Given records Start Marker
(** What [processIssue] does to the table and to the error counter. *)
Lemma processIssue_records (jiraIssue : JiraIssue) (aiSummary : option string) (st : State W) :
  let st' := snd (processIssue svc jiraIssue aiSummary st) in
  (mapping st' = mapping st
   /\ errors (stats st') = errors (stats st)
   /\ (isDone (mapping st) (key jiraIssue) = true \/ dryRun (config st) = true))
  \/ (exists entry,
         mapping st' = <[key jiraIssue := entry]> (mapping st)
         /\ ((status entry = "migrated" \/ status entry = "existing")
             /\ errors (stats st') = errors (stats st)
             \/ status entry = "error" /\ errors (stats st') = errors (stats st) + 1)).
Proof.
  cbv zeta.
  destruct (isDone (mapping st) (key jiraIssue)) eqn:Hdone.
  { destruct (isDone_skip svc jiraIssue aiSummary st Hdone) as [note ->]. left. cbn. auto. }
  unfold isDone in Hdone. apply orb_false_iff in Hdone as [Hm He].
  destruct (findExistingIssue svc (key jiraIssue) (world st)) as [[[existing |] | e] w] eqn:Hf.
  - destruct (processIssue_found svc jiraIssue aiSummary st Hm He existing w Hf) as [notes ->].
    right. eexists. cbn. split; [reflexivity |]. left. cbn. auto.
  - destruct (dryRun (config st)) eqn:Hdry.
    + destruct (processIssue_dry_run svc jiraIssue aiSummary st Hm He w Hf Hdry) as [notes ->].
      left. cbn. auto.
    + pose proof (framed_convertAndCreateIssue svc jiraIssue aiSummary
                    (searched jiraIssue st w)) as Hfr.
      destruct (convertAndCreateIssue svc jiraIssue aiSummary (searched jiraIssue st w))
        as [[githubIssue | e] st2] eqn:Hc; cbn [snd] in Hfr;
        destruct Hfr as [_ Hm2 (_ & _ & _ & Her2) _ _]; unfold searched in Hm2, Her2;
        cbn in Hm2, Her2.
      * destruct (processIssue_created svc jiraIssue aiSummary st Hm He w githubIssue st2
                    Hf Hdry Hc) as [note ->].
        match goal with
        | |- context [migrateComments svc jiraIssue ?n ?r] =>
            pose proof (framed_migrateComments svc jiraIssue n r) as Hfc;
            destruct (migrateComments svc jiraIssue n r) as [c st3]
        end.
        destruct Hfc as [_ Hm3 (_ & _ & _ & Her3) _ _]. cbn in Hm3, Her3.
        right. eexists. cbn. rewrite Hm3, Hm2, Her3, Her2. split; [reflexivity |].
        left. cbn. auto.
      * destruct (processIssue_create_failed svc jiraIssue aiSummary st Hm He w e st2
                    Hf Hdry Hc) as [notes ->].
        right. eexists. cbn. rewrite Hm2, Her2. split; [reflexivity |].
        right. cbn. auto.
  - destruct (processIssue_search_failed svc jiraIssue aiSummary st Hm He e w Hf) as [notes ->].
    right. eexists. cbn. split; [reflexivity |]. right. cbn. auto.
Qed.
Given records End Marker
Given records Start Marker
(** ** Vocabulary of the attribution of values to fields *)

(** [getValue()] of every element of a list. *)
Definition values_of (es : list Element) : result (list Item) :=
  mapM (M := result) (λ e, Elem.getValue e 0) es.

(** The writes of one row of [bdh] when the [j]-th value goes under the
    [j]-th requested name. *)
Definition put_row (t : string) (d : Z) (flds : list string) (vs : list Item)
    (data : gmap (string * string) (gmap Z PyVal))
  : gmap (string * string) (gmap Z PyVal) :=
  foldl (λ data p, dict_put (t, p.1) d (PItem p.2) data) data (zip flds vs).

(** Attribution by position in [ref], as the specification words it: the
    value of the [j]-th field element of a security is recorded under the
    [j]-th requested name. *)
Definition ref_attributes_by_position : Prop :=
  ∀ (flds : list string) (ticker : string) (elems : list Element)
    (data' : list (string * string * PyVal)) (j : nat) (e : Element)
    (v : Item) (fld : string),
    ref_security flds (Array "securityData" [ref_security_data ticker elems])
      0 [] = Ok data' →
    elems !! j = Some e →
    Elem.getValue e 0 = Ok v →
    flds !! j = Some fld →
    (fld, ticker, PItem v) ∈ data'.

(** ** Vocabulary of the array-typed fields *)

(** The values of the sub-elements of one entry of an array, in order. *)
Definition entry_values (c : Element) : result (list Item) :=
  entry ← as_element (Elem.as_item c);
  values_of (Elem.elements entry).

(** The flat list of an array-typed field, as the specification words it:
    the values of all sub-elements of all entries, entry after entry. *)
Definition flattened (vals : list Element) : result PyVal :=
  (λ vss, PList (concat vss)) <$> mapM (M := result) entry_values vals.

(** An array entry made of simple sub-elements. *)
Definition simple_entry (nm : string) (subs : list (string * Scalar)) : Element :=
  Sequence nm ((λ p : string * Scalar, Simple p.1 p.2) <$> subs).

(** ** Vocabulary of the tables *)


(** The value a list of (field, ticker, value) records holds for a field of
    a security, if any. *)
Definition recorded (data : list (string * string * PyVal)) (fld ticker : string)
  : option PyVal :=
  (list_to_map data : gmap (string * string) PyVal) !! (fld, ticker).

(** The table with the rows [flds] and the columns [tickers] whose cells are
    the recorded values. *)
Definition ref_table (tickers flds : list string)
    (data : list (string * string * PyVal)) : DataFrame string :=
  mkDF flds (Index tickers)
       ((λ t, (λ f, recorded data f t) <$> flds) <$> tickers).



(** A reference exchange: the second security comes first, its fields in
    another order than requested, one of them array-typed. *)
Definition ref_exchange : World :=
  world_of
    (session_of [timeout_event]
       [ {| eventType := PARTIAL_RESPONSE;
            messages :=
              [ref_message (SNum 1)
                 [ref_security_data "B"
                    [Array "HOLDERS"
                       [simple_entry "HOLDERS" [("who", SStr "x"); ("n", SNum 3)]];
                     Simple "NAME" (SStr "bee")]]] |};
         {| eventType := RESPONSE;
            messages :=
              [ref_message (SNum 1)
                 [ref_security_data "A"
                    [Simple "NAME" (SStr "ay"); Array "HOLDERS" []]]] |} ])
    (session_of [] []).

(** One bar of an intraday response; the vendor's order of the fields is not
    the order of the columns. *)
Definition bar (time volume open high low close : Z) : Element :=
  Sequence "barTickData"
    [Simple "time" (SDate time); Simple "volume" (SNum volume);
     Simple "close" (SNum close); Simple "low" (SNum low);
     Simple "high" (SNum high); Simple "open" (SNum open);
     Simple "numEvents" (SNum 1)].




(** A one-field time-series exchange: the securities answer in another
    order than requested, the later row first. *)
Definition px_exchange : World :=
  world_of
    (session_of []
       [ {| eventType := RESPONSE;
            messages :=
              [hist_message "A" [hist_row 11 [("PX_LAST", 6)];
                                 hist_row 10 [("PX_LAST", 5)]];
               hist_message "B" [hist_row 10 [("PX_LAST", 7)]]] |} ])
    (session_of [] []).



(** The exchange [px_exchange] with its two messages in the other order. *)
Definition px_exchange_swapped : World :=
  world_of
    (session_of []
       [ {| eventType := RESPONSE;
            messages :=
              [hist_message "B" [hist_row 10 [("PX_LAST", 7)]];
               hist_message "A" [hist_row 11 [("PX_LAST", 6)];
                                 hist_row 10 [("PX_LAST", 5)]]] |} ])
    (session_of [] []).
Given records End Marker
Given records Start Marker
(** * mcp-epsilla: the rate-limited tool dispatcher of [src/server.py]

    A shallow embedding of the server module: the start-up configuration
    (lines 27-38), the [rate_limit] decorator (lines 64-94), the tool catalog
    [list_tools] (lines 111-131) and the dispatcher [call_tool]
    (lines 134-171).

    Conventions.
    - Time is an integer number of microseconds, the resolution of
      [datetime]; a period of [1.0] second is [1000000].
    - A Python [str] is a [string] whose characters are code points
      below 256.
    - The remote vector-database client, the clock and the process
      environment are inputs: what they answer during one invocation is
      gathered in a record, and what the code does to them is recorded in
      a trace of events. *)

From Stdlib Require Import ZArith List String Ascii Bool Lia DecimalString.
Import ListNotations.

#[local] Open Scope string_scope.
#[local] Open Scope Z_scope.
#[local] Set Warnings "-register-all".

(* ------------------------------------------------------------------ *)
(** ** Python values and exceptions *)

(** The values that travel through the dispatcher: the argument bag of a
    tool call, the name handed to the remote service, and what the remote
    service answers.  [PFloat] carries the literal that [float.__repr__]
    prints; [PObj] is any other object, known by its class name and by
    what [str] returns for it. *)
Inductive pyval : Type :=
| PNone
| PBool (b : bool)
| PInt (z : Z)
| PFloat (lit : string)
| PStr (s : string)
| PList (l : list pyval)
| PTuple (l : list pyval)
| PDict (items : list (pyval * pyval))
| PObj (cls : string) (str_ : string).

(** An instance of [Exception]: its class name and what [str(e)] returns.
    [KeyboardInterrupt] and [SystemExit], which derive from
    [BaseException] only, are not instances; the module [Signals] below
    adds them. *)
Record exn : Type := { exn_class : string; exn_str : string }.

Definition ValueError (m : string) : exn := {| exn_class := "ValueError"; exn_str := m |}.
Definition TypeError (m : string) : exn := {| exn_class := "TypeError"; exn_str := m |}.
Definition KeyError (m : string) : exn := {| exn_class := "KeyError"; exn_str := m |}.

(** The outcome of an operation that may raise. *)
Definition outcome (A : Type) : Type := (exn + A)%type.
Given records End Marker
* _How to complete this task_
Keeping every character as it is, restate the lines above that run from the line with "PList (l : list pyval)" through the line with "[KeyboardInterrupt] and [SystemExit], which", both included, and nothing else.

* _Response_
| PList (l : list pyval)
| PTuple (l : list pyval)
| PDict (items : list (pyval * pyval))
| PObj (cls : string) (str_ : string).

(** An instance of [Exception]: its class name and what [str(e)] returns.
    [KeyboardInterrupt] and [SystemExit], which derive from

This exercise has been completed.